» **Problem description**
Go through the lines of the material and tally those with the string "currentStageIndex"; reply with the number alone.

========================================================================

Lemma update_stage_run runId projectId w p pre o os n :
  pipelines (db w) !! runId = Some p → stages p = pre ++ o :: os →
  NoDup (sr_id <$> stages p) → stage_step o n → one_working (pre ++ n :: os) →
  agent_known projectId (sr_assignedAgentId n) (db w) = true →
  update_stage runId projectId n w =
    (Ok tt, with_tables w (set_pipelines <[runId := with_stages p (pre ++ n :: os)]> (db w))).
Proof.
  intros Hp Hl Hnd [Hu Hm Ha Hap Hd] Hone Hag.
  assert (sr_id n = sr_id o) as Hid by by rewrite <- Hu.
  assert (stage_named (sr_id n) (stages p) = Some o) as Hn.
  { rewrite Hid. apply stage_named_known; [done|]. rewrite Hl. set_solver. }
  rewrite Hl in Hnd. pose proof (put_stage_app _ _ _ _ Hnd Hid) as Hput.
  unfold update_stage. rewrite Hd. unfold lift at 1. unfold mbind at 1, action_bind at 1.
  rewrite read_bind.
  assert ((pipelines (db w) !! runId ≫= λ p, stage_named (sr_id n) (stages p)) = Some o) as ->
    by by rewrite Hp.
  rewrite Hu, Hm, Ha, Hap, Hag, Hp. simpl negb.
  assert (is_working n && existsb (λ s, negb (bool_decide (sr_id s = sr_id o)) && is_working s)
            (stages p) = false) as ->.
  { destruct (is_working n) eqn:Hw; [simpl|done]. rewrite <- Hid. apply one_working_index; [| |done].
    - by rewrite Hl, Hput.
    - rewrite Hl, Hput. set_solver. }
  unfold refuse_if, throw_if, lift, mbind, action_bind, write.
  unfold set_pipelines. simpl. erewrite alter_known by exact Hp. by rewrite Hl, Hput.
Qed.

Lemma update_stages_run runId projectId w p pre os ns :
  pipelines (db w) !! runId = Some p → stages p = pre ++ os →
  NoDup (sr_id <$> stages p) → Forall2 stage_step os ns →
  (∀ k, one_working (pre ++ take k ns ++ drop k os)) →
  Forall (λ n, agent_known projectId (sr_assignedAgentId n) (db w) = true) ns →
  update_stages runId projectId ns w =
    (Ok tt, with_tables w (set_pipelines <[runId := with_stages p (pre ++ ns)]> (db w))).
Proof.
  intros Hp Hl Hnd HF. revert w p pre Hp Hl Hnd.
  induction HF as [|o n os ns Hss HF IH]; intros w p pre Hp Hl Hnd Hone Hag.
  - rewrite app_nil_r in *. simpl. rewrite <- Hl, with_stages_same. unfold mret, action_ret.
    f_equal. destruct w as [[] ? ? ?]. unfold with_tables, set_pipelines. simpl in *.
    by rewrite insert_id.
  - simpl. apply Forall_cons in Hag as [Hag1 Hag].
    assert (sr_id n = sr_id o) as Hid by (destruct Hss as [Hu _ _ _ _]; by rewrite <- Hu).
    assert (one_working (pre ++ n :: os)) as Hone1 by exact (Hone 1).
    unfold mbind at 1, action_bind at 1.
    rewrite (update_stage_run _ _ _ _ _ _ _ _ Hp Hl Hnd Hss Hone1 Hag1).
    rewrite (IH _ (with_stages p (pre ++ n :: os)) (pre ++ [n])).
    + unfold with_tables, set_pipelines. simpl. rewrite insert_insert_eq. by rewrite <- app_assoc.
    + simpl. by rewrite lookup_insert_eq.
    + simpl. by rewrite <- app_assoc.
    + simpl. rewrite fmap_app. simpl. rewrite Hid. by rewrite Hl, fmap_app in Hnd.
    + intros k. rewrite <- app_assoc. exact (Hone (S k)).
    + done.
Qed.

Lemma mixed_lookup {A} k (l l' : list A) i a :
  length l' = length l → (take k l' ++ drop k l) !! i = Some a →
  (i < k ∧ l' !! i = Some a) ∨ (k ≤ i ∧ l !! i = Some a).
Proof.
  intros Hlen. rewrite lookup_app_Some, length_take, lookup_take_Some, lookup_drop.
  intros [[Ha Hi]|[Hi Ha]]; [by left|].
  pose proof (lookup_lt_Some _ _ _ Ha). right. destruct (decide (k ≤ length l')) as [Hk|Hk].
  - split; [lia|]. by replace (k + (i - k `min` length l')) with i in Ha by lia.
  - lia.
Qed.

Lemma working_current p i s :
  wf p → stages p !! i = Some s → is_working s = true → i = currentStageIndex p.
Proof.
  intros Hwf Hs Hw. destruct (wf_stage _ Hwf _ _ Hs) as (_ & Hpos & _). unfold is_working in Hw.
  unfold position_ok in Hpos. destruct (status p).
  - destruct Hpos as (H1 & _ & H3). destruct (Nat.lt_trichotomy i (currentStageIndex p)) as [H|[H|H]].
    + by rewrite H1 in Hw.
    + done.
    + by rewrite H3 in Hw.
  - by rewrite Hpos in Hw.
  - destruct Hpos as (H1 & H3). destruct (decide (i < currentStageIndex p)) as [H|H].
    + by rewrite H1 in Hw.
    + by rewrite H3 in Hw by lia.
Qed.

(** A run moves from one stage to the next with at most one stage at work. *)
Lemma transition_one_working p now c p' k :
  wf p → wf p' → transition p now c p' →
  one_working (take k (stages p') ++ drop k (stages p)).
Proof.
  intros Hwf Hwf' Ht i j a b Ha Hb Hwa Hwb.
  destruct (transition_frame _ _ _ _ Ht) as (_ & _ & _ & Hlen & Hcur & _).
  apply mixed_lookup in Ha as [[Hi Ha]|[Hi Ha]], Hb as [[Hj Hb]|[Hj Hb]]; try done.
  - rewrite (working_current _ _ _ Hwf' Ha Hwa). by rewrite (working_current _ _ _ Hwf' Hb Hwb).
  - pose proof (working_current _ _ _ Hwf' Ha Hwa). pose proof (working_current _ _ _ Hwf Hb Hwb). lia.
  - pose proof (working_current _ _ _ Hwf Ha Hwa). pose proof (working_current _ _ _ Hwf' Hb Hwb). lia.
  - rewrite (working_current _ _ _ Hwf Ha Hwa). by rewrite (working_current _ _ _ Hwf Hb Hwb).
Qed.

Lemma transition_times p now c p' :
  transition p now c p' →
  (completedAt p' = completedAt p ∨ completedAt p' = Some now) ∧
  (cancelledAt p' = cancelledAt p ∨ cancelledAt p' = Some now).
Proof.
  inversion 1; subst; unfold touched, closed, finished; try case_match; simpl; auto.
Qed.

Lemma transition_updated p now c p' :
  transition p now c p' → with_stages (updated_run p p') (stages p') = p'.
Proof.
  intros Ht. destruct (transition_frame _ _ _ _ Ht) as (_ & _ & _ & _ & _ & Hf).
  injection Hf as ? ? ? ? ? ? ? ? ?. destruct p'. unfold updated_run, with_stages. simpl in *.
  by subst.
Qed.

(** A row whose times are valid and whose stages have identifiers of their
    own, as every row the repository wrote. *)
Record row_ok (p : Run) : Prop := {
  ro_wf : wf p;
  ro_ids : NoDup (sr_id <$> stages p);
  ro_stage_dates : Forall (λ s, check_stage_dates s = Ok tt) (stages p);
  ro_created : valid_date (createdAt p) = true;
  ro_updated : valid_date (updatedAt p) = true;
  ro_completed : completedAt p ≠ Some None;
  ro_cancelled : cancelledAt p ≠ Some None
}.

Lemma iso_or_null_valid d : d ≠ Some None → ∃ z, iso_or_null d = Ok z.
Proof. destruct d as [[z|]|]; [by eexists|done|by eexists]. Qed.

Lemma transition_stage_steps p z c p' :
  row_ok p → transition p (Some z) c p' → Forall2 stage_step (stages p) (stages p').
Proof.
  intros [Hwf _ Hd _ _ _ _] Ht. apply Forall2_same_length_lookup_2.
  - by destruct (transition_frame _ _ _ _ Ht) as (_ & _ & _ & -> & _).
  - intros i x y Hx Hy. eapply transition_stage_step; [done..|].
    by apply (Forall_lookup_1 _ _ _ _ Hd Hx).
Qed.

Lemma transition_row_ok p z c p' :
  row_ok p → transition p (Some z) c p' → row_ok p'.
Proof.
  intros Hok Ht. pose proof (transition_stage_steps _ _ _ _ Hok Ht) as Hs.
  destruct Hok as [Hwf Hids Hd Hc Hu Hco Hca].
  destruct (transition_times _ _ _ _ Ht) as [Hco' Hca'].
  destruct (transition_frame _ _ _ _ Ht) as (_ & _ & Hu' & _ & _ & Hf).
  injection Hf as ? ? ? ? ? ? ? Hcr ?. constructor.
  - by eapply transition_wf.
  - replace (sr_id <$> stages p') with (sr_id <$> stages p); [done|].
    clear -Hs. induction Hs as [|x y l l' [Hy _ _ _ _] _ IH]; [done|]. simpl. f_equal; [|done].
    by rewrite <- Hy.
  - clear -Hs. induction Hs as [|x y l l' [_ _ _ _ Hy] _ IH]; by constructor.
  - congruence.
  - by rewrite Hu'.
  - destruct Hco' as [->| ->]; done.
  - destruct Hca' as [->| ->]; done.
Qed.

Lemma save_transition p w c z p' :
  row_ok p → pipelines (db w) !! id p = Some p → transition p (Some z) c p' →
  date_leb (updatedAt p) (Some z) = true →
  Forall (λ s, agent_known (projectId p) (sr_assignedAgentId s) (db w) = true) (stages p') →
  save p' (version p) w = (Ok true, with_tables w (set_pipelines <[id p := p']> (db w))).
Proof.
  intros Hok Hp Ht Hd Hag. pose proof (transition_stage_steps _ _ _ _ Hok Ht) as Hs.
  destruct (transition_row_ok _ _ _ _ Hok Ht) as [Hwf' _ _ _ _ Hco' Hca'].
  destruct Hok as [Hwf Hids _ _ _ _ _].
  destruct (transition_frame _ _ _ _ Ht) as (Ha & Hv & Hu & Hlen & _ & Hf).
  pose proof (transition_updated _ _ _ _ Ht) as Hupd. injection Hf as Hid Hpid _ _ _ _ _ _ _.
  unfold save, snapshot. destruct (iso_or_null_valid _ Hco') as (z1 & ->).
  destruct (iso_or_null_valid _ Hca') as (z2 & ->). rewrite Hu. simpl (iso _).
  unfold lift at 1 2 3. unfold mbind at 1 2 3, action_bind at 1 2 3.
  rewrite read_bind, Hid, Hp, Hpid, bool_decide_refl, Z.eqb_refl. simpl (true && true).
  assert (run_update_refuses p (updated_run p p') = false) as ->.
  { unfold run_update_refuses. simpl. rewrite Hv, Z.eqb_refl, Hu, Hd. unfold run_is_active.
    rewrite Ha. by rewrite andb_false_r. }
  unfold refuse_if, throw_if, lift. unfold mbind at 1, action_bind at 1. rewrite write_bind.
  unfold mbind at 1, action_bind at 1.
  rewrite (update_stages_run _ _ _ (updated_run p p') [] (stages p)); try done.
  - unfold mret, action_ret, with_tables, set_pipelines. simpl. rewrite insert_insert_eq.
    by rewrite Hupd.
  - simpl. by rewrite lookup_insert_eq.
  - intros k. simpl. by eapply transition_one_working.
Qed.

========================================================================

» **Answer to this task**
3